I did then manage to stop the gent for five seconds to explain that we weren't in it for the money, but this concept was unfortunately lost on him - as is the way, I fear, with most people. Let me make it all clear right now with the infuriating yet strangely effective use of my CAPS LOCK key: MOST PEOPLE START BANDS BECAUSE THEY LIKE PLAYING FUCKING GOOD MUSIC. There's nothing else to it.

I wouldn't really have minded if it ended there. If he'd have said, "Oh fair enough - agree to disagree" I would have been quite liberal about the matter and gone back to my pint. But no. This knuP ensued some more.

"I don't mean to burst your bubble," he said, with the blatant intention of bursting my bubble, "But Ska's been done. You need something new to bring to the public. Ska's been done. You think you'll ever have a hit like Ghost Town?!"

Well for a start, Ghost Town isn't exactly ordinary Ska. It's pretty experimental. It was only because Thatcher was a bitch that it ever got anywhere! I idolise that song, but it was written in a totally different vain with a totally different political background.

The guy was pissed, but something about our band obviously got to him and his opinion got to me.

"You're band's obviously a bit shit if you're trying to redo a dead genre. Try something new. Be creative." He said. I hate old people. No that's not true. I hate drunk old people that decide they hate me when they first meet me.

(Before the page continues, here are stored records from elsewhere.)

(* ===== verification/FileUpload.v ===== *)
(** * service/file_upload.go: chunks, assembly and the request handlers

    The operations a request performs while it holds a session's lock, the
    handlers [UploadFile] and [TestChunk], and the interleaving of requests as a
    step relation whose steps are the critical sections of the code. *)

From Stdlib Require Import Strings.Byte ZArith Lia String.
From stdpp Require Import base list strings sets gmap relations.
From S2P Require Import Prelude GoStd GoPath GoEncoding FileSecurity MutationError UploadWorld UploadSession.

Record serviceChunkWriteResult := { Written : Z; Published : bool; ChunkDigest : bytes }.

(** [assembled] is what went into the assembly file; the code keeps only its digest and size. *)
Record serviceAssemblyResult := {
  TargetPublished : bool; AsmDigest : bytes; AsmSize : Z; AsmIdentity : identity; assembled : bytes
}.

Definition noAssembly : serviceAssemblyResult :=
  {| TargetPublished := false; AsmDigest := []; AsmSize := 0; AsmIdentity := 0; assembled := [] |}.

(** The multipart part of a request. *)
Record file_part := { partSize : Z; partOpen : result goerr reader }.

Record upload_request := {
  rqPrincipal : Z;
  rqPath : bytes;
  rqChunkNumber : Z;
  rqChunkSize : Z;
  rqCurrentChunkSize : Z;
  rqTotalChunks : Z;
  rqTotalSize : Z;
  rqIdentifier : bytes;
  rqRelativePath : bytes;
  rqFileName : bytes;
  rqBin : option file_part
}.

(** An index outside a slice panics. *)
Definition panic_index : goerr := msg "runtime error: index out of range".

Section upload.
Context (sha256 : bytes -> bytes).
Context {W : Type} `{UploadWorld W}.

(** ** One chunk *)

Definition abort_with (out : Z) (err : option goerr) (w : W) : option goerr * W :=
  let& aborted; w := w_abort w out in (errors_join [err; aborted], w).

Definition writeValidatedServiceChunkTo (out : Z) (source : reader) (expectedSize limit : Z) (w : W)
  : serviceChunkWriteResult * option goerr * W :=
  let '(piece, copyErr, w) := w_copy w out source (limit + 1) in
  let result published := {| Written := Zlen piece; Published := published; ChunkDigest := sha256 piece |} in
  let fail err w := let '(err, w) := abort_with out err w in (result false, err, w) in
  match copyErr, closeErr source with
  | None, None =>
      if limit <? Zlen piece then fail (Some (msg "upload chunk exceeds the limit")) w
      else if negb (Zlen piece =? expectedSize) then fail (Some (msg "uploaded chunk has the wrong size")) w
      else
        let& err; w := w_sync w out in
        match err with
        | Some e => fail (Some e) w
        | None =>
            let& err; w := w_closeWriter w out in
            match err with
            | Some e => (result (ManagedMutationChanged (Some e)), Some e, w)
            | None => (result true, None, w)
            end
        end
  | _, _ => fail (errors_join [copyErr; closeErr source]) w
  end.

Definition writeValidatedServiceChunkIn (directory : Z) (name : bytes) (source : reader) (expectedSize : Z) (w : W)
  : serviceChunkWriteResult * option goerr * W :=
  let& out; w := w_createExclusiveIn w directory name in
  match out with
  | Err e => ({| Written := 0; Published := false; ChunkDigest := [] |}, errors_join [Some e; closeErr source], w)
  | Ok out => writeValidatedServiceChunkTo out source expectedSize MaxUploadChunkSize w
  end.

(** Whether the recorded chunk is still there, unchanged; a missing one is unrecorded. *)
Definition reconcileRecordedServiceChunk (i : FileInfo) (index : nat) (directory : Z) (name : bytes)
  (expectedSize : Z) (w : W) : bool * option goerr * FileInfo * W :=
  match (uploaded i !! index : option bool) with
  | Some true =>
      if negb (length (chunkDigests i) =? length (uploaded i))%nat
      then (false, Some (msg "invalid upload digest state"), i, w)
      else
        let& err; w := w_acquireMutation w in
        match err with
        | Some e => (false, Some e, i, w)
        | None =>
            let& chunk; w := w_openRegularIn w directory name in
            let '(reconciled, err, i) :=
              match chunk with
              | Err e =>
                  if is_not_exist e then
                    (false, None,
                     set_chunks (<[index := false]> (uploaded i)) (<[index := replicate 32 x00]> (chunkDigests i))
                       (if 0 <? uploadedChunkNum i then uploadedChunkNum i - 1 else uploadedChunkNum i) i)
                  else (false, Some e, i)
              | Ok chunk =>
                  match statErr chunk with
                  | Some e => (false, Some e, i)
                  | None =>
                      if negb (isRegular chunk) || negb (statSize chunk =? expectedSize)
                      then (false, Some (ErrWrap (bs "recorded upload chunk changed before retry") (fs_err ErrUnsafePath)), i)
                      else
                        let '(piece, copyErr) := limited (contents chunk) (expectedSize + 1) in
                        match errors_join [copyErr; closeErr (contents chunk)] with
                        | Some e => (false, Some e, i)
                        | None =>
                            if negb (Zlen piece =? expectedSize)
                               || negb (bool_decide (Some (sha256 piece) = chunkDigests i !! index))
                            then (false, Some (ErrWrap (bs "recorded upload chunk content changed before retry")
                                                (fs_err ErrUnsafePath)), i)
                            else (true, None, i)
                        end
                  end
              end in
            (reconciled, err, i, w_releaseMutation w)  (* the deferred release *)
        end
  | _ => (false, None, i, w)
  end.

(** ** Assembly *)

(** The loop over the chunk numbers; [acc] is what has been written so far. *)
Fixpoint assemble_chunks (numbers : list Z) (i : FileInfo) (directory out : Z) (acc : bytes) (w : W)
  : result goerr bytes * W :=
  match numbers with
  | [] => (Ok acc, w)
  | n :: rest =>
      let name := itoa n in
      let& info; w := w_statEntry w directory name in
      match info with
      | Err e => (Err e, w)
      | Ok (regular, size) =>
          if negb regular || (MaxUploadChunkSize <? size) then (Err (msg "invalid upload chunk"), w)
          else
            let& chunk; w := w_openRegularIn w directory name in
            match chunk with
            | Err e => (Err e, w)
            | Ok chunk =>
                let '(piece, copyErr, w) := w_copy w out (contents chunk) (MaxUploadChunkSize + 1) in
                match copyErr, closeErr (contents chunk) with
                | Some e, _ => (Err e, w)
                | None, Some e => (Err e, w)
                | None, None =>
                    if MaxUploadChunkSize <? Zlen piece then (Err (msg "upload chunk exceeds the limit"), w)
                    else match chunkDigests i !! Z.to_nat (n - 1) with
                         | None => (Err panic_index, w)
                         | Some digest =>
                             if negb (bool_decide (sha256 piece = digest))
                             then (Err (ErrWrap (bs "upload chunk changed before assembly") (fs_err ErrUnsafePath)), w)
                             else assemble_chunks rest i directory out (acc ++ piece) w
                         end
                end
            end
      end
  end.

"Look," I said, "I'm not having you tell me my band's shit when you've just met me in some bar. Come and see us play next week, THEN tell me we're shit. then I'll accept it. But if you insist on insinuating that my band is a lost cause before you've even experienced any of our music, well you can fuck off."

My point is, or was before I got carried away and told some stranger to fuck off like the unbiased pacifist that I am, is that the older generation that idolise the Specials are the only ones left who can inform us what happened back then. The British Isles are right back to the way they were before Two Tone was ever uttered. Well maybe not RIGHT back, but it's pretty shit. It's as if Ska never happened! What we don't need is people telling the younger generation to become slaves to the masses - to play something that's popular; to do everything your friends do; to like what the man tells you to like.

The ironic thing is that this band that set the record straight twenty years ago; this band that are so idolised by the older generation, were telling us expressly NOT to be sheep. NOT to follow the crowd and sing the songs that we were told to sing. We need to have our own mind, make our own decisions - THAT is how movements like Two Tone are started. Free thinking and uncensored opinions. Not corporate bullshit and trendsetting.